Someone knocked on the door and pushed it open.

“Good morning, Agatha, my name is Colin.” He carried a breakfast tray and his white uniform seemed to glow against his black skin. The tray had toast and scrambled eggs made with lots of parsley and a dollop of cream.

“Where am I?” I asked.

“You’re in hospital.”

“Am I sick?”

“Your mind needs fixing.”

Later they let me go to the lounge, where the staff had put up a Christmas tree with brightly colored baubles and twinkling lights and an angel perched at the very top. I looked out the window, which had vertical bars, and I saw the winter outside.

In the afternoon I had a visitor—a nice man named Cyrus who let me hold his hand as I told him about my life. Nobody has ever listened to me like that—not my mother, or my stepfather, or Mr. Bowler, or Nicky, or Hayden, or the fertility doctors, or random men I took home and fucked, hoping to fall pregnant.

“Have you ever been to Tahiti?” I asked him.

“No. Have you?”

“Yes.”

“When?”

“I go there all the time.”

“Tell me about your other babies.”

“You’ll never understand.”

“I’d like to try.”

That evening I sat in a wheelchair in front of the TV, listening to a choir sing Christmas carols, and I was glad that I didn’t die.

“What would you like to do tomorrow, Agatha?” asked Colin. “We have yoga and Pilates, or you could do some planting in the greenhouse.”

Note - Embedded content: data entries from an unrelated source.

(* ===== verification/Schema.v ===== *)
(** * blockchain/interface.go: request and response types

    The relayed actions decode the client's body into the Go struct registered for the
    action and encode that struct again. This file has the struct types as data ([ty]), the
    registry, and decoding by type. A value is written as the JSON it encodes to: a struct
    as the object of all its fields in order (none of these types uses omitempty), a nil
    slice or pointer as null. *)

From S2P Require Import Prelude GoStd Json Access.

#[local] Open Scope string_scope.
#[local] Open Scope Z_scope.

Inductive ty :=
| TString | TInt | TUint64 | TBool
| TList (e : ty)
| TPtr (e : ty)
| TStruct (fs : list (string * ty)).

(** The zero value. *)
Fixpoint zero (t : ty) : json :=
  match t with
  | TString => JStr ""
  | TInt | TUint64 => JNum "0"
  | TBool => JBool false
  | TList _ | TPtr _ => JNull
  | TStruct fs => JObj (map (fun f => (f.1, zero f.2)) fs)
  end.

Definition decode_int (parse : string -> num_error + Z) (cur j : json) : json * bool :=
  match j with
  | JNull => (cur, true)
  | JNum lit => match parse lit with inr z => (JNum (Itoa z), true) | inl _ => (cur, false) end
  | _ => (cur, false)
  end.

(** json.Unmarshal of [j] into a variable of type [t] that holds [cur]: its new value, and
    whether the call reports no error (a value of a wrong type is reported after the rest
    has been decoded). A repeated list key decodes into fresh elements. *)
Fixpoint decode (t : ty) (cur j : json) {struct t} : json * bool :=
  match t with
  | TString => match j with JNull => (cur, true) | JStr s => (JStr s, true) | _ => (cur, false) end
  | TInt => decode_int (fun lit => ParseInt lit 10 64) cur j
  | TUint64 => decode_int (fun lit => ParseUint lit 10 64) cur j
  | TBool => match j with JNull => (cur, true) | JBool b => (JBool b, true) | _ => (cur, false) end
  | TList e =>
      match j with
      | JNull => (JNull, true)
      | JArr l => let rs := map (decode e (zero e)) l in (JArr (map fst rs), forallb snd rs)
      | _ => (cur, false)
      end
  | TPtr e =>
      match j with
      | JNull => (JNull, true)
      | _ => decode e (match cur with JNull => zero e | c => c end) j
      end
  | TStruct fs =>
      match j, cur with
      | JNull, _ => (cur, true)
      | JObj l, JObj cs =>
          let rs :=
            (fix go (fs : list (string * ty)) (cs : list (string * json)) : list (string * (json * bool)) :=
               match fs, cs with
               | (n, e) :: fs, (_, c) :: cs =>
                   (n, fold_left (fun st j => let '(v, ok) := decode e st.1 j in (v, st.2 && ok))
                         (obj_field n l) (c, true)) :: go fs cs
               | _, _ => []
               end) fs cs in
          (JObj (map (fun r => (r.1, r.2.1)) rs), forallb (fun r => r.2.2) rs)
      | _, _ => (cur, false)
      end
  end.

(** Decoding into an interface that holds a pointer to a zero struct: null replaces the
    pointer by nil. *)
Definition decode_new (t : ty) (j : json) : json * bool :=
  match j with JNull => (JNull, true) | _ => decode t (zero t) j end.

(** ** Types of the relayed actions *)
Definition SeededRequest := TStruct [].
Definition AccountExistsRequest := TStruct [("account", TString)].
Definition AssetsBalanceRequest := TStruct [("account", TString); ("class_id", TUint64); ("asset_id", TUint64)].
Definition TransferToFulaRequest := TStruct [("wallet_account", TString); ("amount", TUint64); ("chain", TString)].
Definition PoolCreateRequest := TStruct [("pool_name", TString); ("peer_id", TString)].
Definition PoolCancelJoinRequest := TStruct [("pool_id", TInt)].
Definition PoolRequestsRequest := TStruct [("pool_id", TInt)].
Definition PoolListRequest := TStruct [].
Definition PoolUserListRequest := TStruct [("pool_id", TInt); ("request_pool_id", TInt)].
Definition PoolVoteRequest :=
  TStruct [("pool_id", TInt); ("account", TString); ("vote_value", TBool); ("peer_id", TString)].
Definition ManifestJob := TStruct [("work", TString); ("engine", TString); ("uri", TString)].
Definition ManifestMetadata := TStruct [("job", ManifestJob)].
Definition ManifestUploadRequest :=
  TStruct [("pool_id", TInt); ("replication_factor", TInt); ("manifest_metadata", ManifestMetadata); ("cid", TString)].
Definition ManifestStoreRequest := TStruct [("uploader", TString); ("cid", TString); ("pool_id", TInt)].
Definition ManifestBatchStoreRequest := TStruct [("cid", TList TString); ("pool_id", TInt)].
Definition ManifestBatchUploadMobileRequest :=
  TStruct [("cid", TList TString); ("pool_id", TInt); ("replication_factor", TInt)].
Definition ManifestAvailableRequest := TStruct [("pool_id", TInt)].
Definition ManifestRemoveRequest := TStruct [("cid", TString); ("pool_id", TInt)].
Definition ManifestRemoveStorerRequest := TStruct [("storage", TString); ("cid", TString); ("pool_id", TInt)].
Definition ManifestRemoveStoredRequest := TStruct [("uploader", TString); ("cid", TString); ("pool_id", TInt)].
Definition ReplicateRequest := TStruct [("cids", TList TString); ("uploader", TString); ("pool_id", TInt)].

Definition SeededResponse := TStruct [("seed", TString); ("account", TString)].
Definition AccountExistsResponse := TStruct [("account", TString); ("exists", TBool)].
Definition AssetsBalanceResponse := TStruct [("amount", TUint64)].
Definition TransferToFulaResponse := TStruct [("msg", TString); ("description", TString)].
Definition PoolCreateResponse := TStruct [("owner", TString); ("pool_id", TInt)].
Definition PoolCancelJoinResponse := TStruct [("account", TString); ("pool_id", TInt)].
Definition PoolRequest :=
  TStruct [("pool_id", TInt); ("account", TString); ("voted", TList TString); ("positive_votes", TInt);
           ("peer_id", TString)].
Definition PoolRequestsResponse := TStruct [("poolrequests", TList PoolRequest)].
Definition PoolType :=
  TStruct [("pool_id", TInt); ("creator", TString); ("pool_name", TString); ("parent", TString);
           ("participants", TList TString); ("region", TString)].
Definition PoolListResponse := TStruct [("pools", TList PoolType)].
Definition User :=
  TStruct [("pool_id", TPtr TInt); ("request_pool_id", TPtr TInt); ("account", TString); ("peer_id", TString)].
Definition PoolUserListResponse := TStruct [("users", TList User)].
Definition PoolVoteResponse := TStruct [("account", TString); ("pool_id", TInt); ("result", TString)].
Definition ManifestUploadResponse :=
  TStruct [("uploader", TString); ("storage", TList TString); ("manifest_metadata", ManifestMetadata); ("pool_id", TInt)].
Definition ManifestStoreResponse :=
  TStruct [("pool_id", TInt); ("storage", TString); ("uploader", TString); ("cid", TString)].
Definition ManifestBatchStoreResponse := TStruct [("pool_id", TInt); ("storer", TString); ("cid", TList TString)].
Definition ManifestBatchUploadResponse := TStruct [("pool_id", TInt); ("storer", TString); ("cid", TList TString)].
Definition Manifest :=
  TStruct [("pool_id", TInt); ("replication_available", TInt); ("manifest_metadata", ManifestMetadata)].
Definition ManifestAvailableResponse := TStruct [("manifests", TList Manifest)].
Definition ManifestRemoveResponse := TStruct [("uploader", TString); ("cid", TString); ("pool_id", TInt)].
Definition ManifestRemoveStorerResponse :=
  TStruct [("uploader", TString); ("storage", TString); ("cid", TString); ("pool_id", TInt)].
Definition ManifestRemoveStoredResponse :=
  TStruct [("uploader", TString); ("storage", TString); ("cid", TString); ("pool_id", TInt)].
Definition BatchManifest := TStruct [("cid", TString); ("replication_available", TInt)].
Definition ReplicateResponse := TStruct [("manifests", TList BatchManifest)].

(** The entries of [requestTypes] and [responseTypes] for the actions that [handleAction]
    relays. *)
Definition relayTypes : list (string * (ty * ty)) :=
  [(actionSeeded, (SeededRequest, SeededResponse));
   (actionAccountExists, (AccountExistsRequest, AccountExistsResponse));
   (actionAssetsBalance, (AssetsBalanceRequest, AssetsBalanceResponse));
   (actionTransferToGoerli, (TransferToFulaRequest, TransferToFulaResponse));
   (actionTransferToMumbai, (TransferToFulaRequest, TransferToFulaResponse));
   (actionPoolCreate, (PoolCreateRequest, PoolCreateResponse));
   (actionPoolRequests, (PoolRequestsRequest, PoolRequestsResponse));
   (actionPoolList, (PoolListRequest, PoolListResponse));
   (actionPoolVote, (PoolVoteRequest, PoolVoteResponse));
   (actionManifestUpload, (ManifestUploadRequest, ManifestUploadResponse));
   (actionManifestStore, (ManifestStoreRequest, ManifestStoreResponse));
   (actionManifestAvailable, (ManifestAvailableRequest, ManifestAvailableResponse));
   (actionManifestBatchStore, (ManifestBatchStoreRequest, ManifestBatchStoreResponse));
   (actionManifestRemove, (ManifestRemoveRequest, ManifestRemoveResponse));
   (actionManifestRemoveStorer, (ManifestRemoveStorerRequest, ManifestRemoveStorerResponse));
   (actionManifestRemoveStored, (ManifestRemoveStoredRequest, ManifestRemoveStoredResponse))].
(* ===== verification/Nas.v ===== *)
(** * blockchain/bl_nas.go, wap/pkg/wifi (GetKuboPeerID): the NAS password

    The owner asks for the Samba credentials of one device. The request names the device by
    its kubo peer id, so that a request signed for one device of an owner cannot be replayed
    to another; the credentials come from a file another service writes. *)

From S2P Require Import Prelude GoStd Json Effects Node.

#[local] Open Scope string_scope.
#[local] Open Scope Z_scope.

Definition nasCredentialsMaxBytes : nat := 4096.
Definition nasCredentialsPath : string := "/internal/nas/credentials.json".
Definition kuboConfigPath : string := "/internal/ipfs_data/config".

Record NasCredentialsFile := mkCreds { nc_Username : string; nc_Password : string; nc_Share : string; nc_CreatedAt : string }.

(** json.Unmarshal into nasCredentialsFile. *)
Definition decode_creds (data : string) : option NasCredentialsFile :=
  j ← json_parse data; l ← as_object j;
  let '(u, ok1) := field_string "" (obj_field "username" l) in
  let '(p, ok2) := field_string "" (obj_field "password" l) in
  let '(s, ok3) := field_string "" (obj_field "share" l) in
  let '(c, ok4) := field_string "" (obj_field "created_at" l) in
  if ok1 && ok2 && ok3 && ok4 then Some (mkCreds u p s c) else None.

(** Decoding one string field of a struct; Decode reads the first value of its input. *)
Definition decode_one (name text : string) : option string :=
  l ← decode_body (Some text);
  let '(v, ok) := field_string "" (obj_field name l) in if ok : bool then Some v else None.

(** A nested struct with one string field. *)
Definition dec_peer (cur : string) (j : json) : option string :=
  l ← as_object j;
  let '(v, ok) := field_string cur (obj_field "PeerID" l) in if ok : bool then Some v else None.
Definition decode_identity (text : string) : option string :=
  j ← json_parse text; l ← as_object j;
  let '(v, ok) := decode_field dec_peer "" (obj_field "Identity" l) in if ok : bool then Some v else None.

(** NasCredentialsResponse: every field but the status is omitted when empty. *)
Definition opt_field (name v : string) : list (string * json) := if (v =? "")%string then [] else [(name, JStr v)].
Definition nas_response (status : string) (c : NasCredentialsFile) (hostname : string) : json :=
  JObj (("status", JStr status) :: opt_field "username" (nc_Username c) ++ opt_field "password" (nc_Password c)
        ++ opt_field "share" (nc_Share c) ++ opt_field "created_at" (nc_CreatedAt c) ++ opt_field "hostname" hostname)%list.
Definition no_creds : NasCredentialsFile := mkCreds "" "" "" "".

Section nas.
Context {S : Type} `{PS : PoolStore S} `{E : Env}.
Context (hostname : string).   (** os.Hostname *)

(** The running kubo, or else its config file. *)
Definition GetKuboPeerID : M (Node S) string :=
  r <- http_Do "http://127.0.0.1:5001/api/v0/id" JNull;;
  let id := match r with Reply _ (Some b) => default "" (decode_one "ID" b) | _ => "" end in
  if negb (id =? "")%string then ret id else
  f <- os_ReadFile kuboConfigPath;;
  match f with
  | None => raise "both kubo API and config file failed"
  | Some data =>
      let peer := default "" (decode_identity data) in
      if (peer =? "")%string then raise "kubo API unavailable and config file has no PeerID" else ret peer
  end.

Definition writeNasCredentialsStatus (code : Z) (status : string) : M (Node S) Resp :=
  WriteHeader code;;; ret (mkResp code (BJson (nas_response status no_creds ""))).

Definition handleNasCredentials (body : option string) : M (Node S) Resp :=
  let peer := match body with
              | None => ""
              | Some b => default "" (decode_one "blox_peer_id" (stake nasCredentialsMaxBytes b))
              end in
  if (peer =? "")%string then writeNasCredentialsStatus StatusBadRequest "bad_request" else
  self <- try GetKuboPeerID;;
  match self with
  | inl _ => writeNasCredentialsStatus StatusServiceUnavailable "unavailable"
  | inr self =>
      if (self =? "")%string then writeNasCredentialsStatus StatusServiceUnavailable "unavailable" else
      if negb (peer =? self)%string then writeNasCredentialsStatus StatusBadRequest "blox_peer_mismatch" else
      r <- fs_step;;
      f <- gets (fun w => n_files w !! nasCredentialsPath);;
      match r, f with
      | FsErr _, _ => writeNasCredentialsStatus StatusInternalServerError "error"
      | FsOk, None => writeNasCredentialsStatus StatusNotFound "not_provisioned"
      | FsOk, Some data =>
          if (nasCredentialsMaxBytes <? String.length data)%nat
          then writeNasCredentialsStatus StatusInternalServerError "error" else
          match decode_creds data with
          | None => writeNasCredentialsStatus StatusInternalServerError "malformed"
          | Some creds =>
              if (nc_Username creds =? "")%string || (nc_Password creds =? "")%string
              then writeNasCredentialsStatus StatusInternalServerError "malformed"
              else
                WriteHeader StatusOK;;;
                ret (mkResp StatusOK (BJson (nas_response "ok" creds hostname)))
          end
      end
  end.

(** ** Properties *)
Lemma status_only code st w resp w' :
  writeNasCredentialsStatus code st w = (Ok resp, w') -> resp_body resp = BJson (JObj [("status", JStr st)]) /\ resp_code resp = code.
Proof. intros (u & w1 & _ & H)%bind_Ok_inv. by injection H as <- _. Qed.

Lemma only_fx_GetKuboPeerID : keeps only_fx GetKuboPeerID.
Proof. unfold GetKuboPeerID. keeps_go. Qed.

(** C7. The password leaves the device in one case only: the request names, within its first
    4096 bytes, the peer id this device's kubo has at that moment, and the credentials file
    is at most 4096 bytes of JSON with a user and a password; the answer is then 200 with
    the file's fields. Every other answer is an error status whose body has the status word
    and nothing else. *)
Theorem nas_password_released body w resp w' :
  handleNasCredentials body w = (Ok resp, w') ->
  (exists b self w1 data creds,
     resp_code resp = 200 /\ resp_body resp = BJson (nas_response "ok" creds hostname) /\
     body = Some b /\ decode_one "blox_peer_id" (stake 4096 b) = Some self /\ self <> "" /\
     GetKuboPeerID w = (Ok self, w1) /\ n_files w !! nasCredentialsPath = Some data /\
     (String.length data <= 4096)%nat /\ decode_creds data = Some creds /\ nc_Username creds <> "" /\
     nc_Password creds <> "") \/
  (resp_code resp <> 200 /\ exists status, resp_body resp = BJson (JObj [("status", JStr status)])).
Proof.
  intros H.
  assert (forall code st w1, code <> 200 -> writeNasCredentialsStatus code st w1 = (Ok resp, w') ->
    resp_code resp <> 200 /\ exists status, resp_body resp = BJson (JObj [("status", JStr status)])) as Hs.
  { intros code st w1 Hc Hw. apply status_only in Hw as [Hb <-]. eauto. }
  unfold handleNasCredentials in H.
  destruct body as [b|]; [|right; eapply (Hs 400); [done | exact H]]. cbn beta iota zeta in H.
  destruct (String.eqb_spec (default "" (decode_one "blox_peer_id" (stake nasCredentialsMaxBytes b))) "") as [|Hp];
    [right; eapply (Hs 400); [done | exact H]|].
  destruct (decode_one "blox_peer_id" (stake nasCredentialsMaxBytes b)) as [peer|] eqn:Ep; [|done]. cbn [from_option id] in *.
  apply bind_Ok_inv in H as (self & w1 & Hself & H). pose proof (only_fx_GetKuboPeerID w) as Hfx.
  apply try_Ok_inv in Hself as [(s & -> & Hg)|(e & -> & Hg)]; [|right; eapply (Hs 503); [done | exact H]].
  rewrite Hg in Hfx. cbn [snd] in Hfx.
  destruct (String.eqb_spec s "") as [|_]; [right; eapply (Hs 503); [done | exact H]|].
  destruct (String.eqb_spec peer s) as [<-|_]; cbn [negb] in H; [|right; eapply (Hs 400); [done | exact H]].
  apply bind_Ok_inv in H as (r & w2 & Hr & H). injection Hr as Hr <-.
  apply bind_Ok_inv in H as (f & w3 & Hf & H). injection Hf as Hf <-.
  destruct r; [|right; eapply (Hs 500); [done | exact H]].
  destruct f as [data|]; [|right; eapply (Hs 404); [done | exact H]].
  destruct (Nat.ltb_spec nasCredentialsMaxBytes (String.length data)); [right; eapply (Hs 500); [done | exact H]|].
  destruct (decode_creds data) as [creds|] eqn:Ec; [|right; eapply (Hs 500); [done | exact H]].
  destruct (String.eqb_spec (nc_Username creds) "") as [|Hu]; [right; eapply (Hs 500); [done | exact H]|].
  destruct (String.eqb_spec (nc_Password creds) "") as [|Hpw]; [right; eapply (Hs 500); [done | exact H]|].
  left. apply bind_Ok_inv in H as (u & w4 & _ & H). injection H as <- _.
  exists b, peer, w1, data, creds. split_and!; try done.
  destruct Hfx as (_ & _ & Hfiles & _). rewrite <- Hfiles. exact Hf.
Qed.
End nas.

(** ** Witness *)
#[local] Instance kuboEnv : Env := {|
  env_http := fun _ _ _ => Reply 200 (Some (jq "{'ID':'12D3KooBlox'}"));
  env_timer := fun _ _ => true; env_now := fun _ => 0; env_fs := fun _ => FsOk |}.

Definition nas_node : Node unit :=
  mkNode 0 tt {[nasCredentialsPath := jq "{'username':'pi','password':'secret','share':'fula'}"]} ∅ None [] [].

Lemma nas_password_released_witness :
  let body := Some (jq "{'blox_peer_id':'12D3KooBlox'}") in
  exists resp w', handleNasCredentials "blox" body nas_node = (Ok resp, w') /\ resp_code resp = 200 /\
  ((exists b self w1 data creds,
     resp_code resp = 200 /\ resp_body resp = BJson (nas_response "ok" creds "blox") /\
     body = Some b /\ decode_one "blox_peer_id" (stake 4096 b) = Some self /\ self <> "" /\
     GetKuboPeerID nas_node = (Ok self, w1) /\ n_files nas_node !! nasCredentialsPath = Some data /\
     (String.length data <= 4096)%nat /\ decode_creds data = Some creds /\ nc_Username creds <> "" /\
     nc_Password creds <> "") \/
   (resp_code resp <> 200 /\ exists status, resp_body resp = BJson (JObj [("status", JStr status)]))).
Proof.
  intros body.
  assert (exists resp w', handleNasCredentials "blox" body nas_node = (Ok resp, w') /\ resp_code resp = 200)
    as (resp & w' & H & Hc) by (do 2 eexists; split; vm_compute; reflexivity).
  exists resp, w'. split; [exact H|]. split; [exact Hc|].
  exact (nas_password_released "blox" body nas_node resp w' H).
Defined.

“Oh, I can’t do that,” I said. “My daughter is coming to visit. She’s driving all the way from Leeds.”

“What’s her name?”

“I don’t know, but she’s very pretty and clever and she’ll tell me her name when she gets here.”

On the morning after I killed myself . . . and the next morning . . . and the one after that, which was Christmas Day. . . I learned how to wait.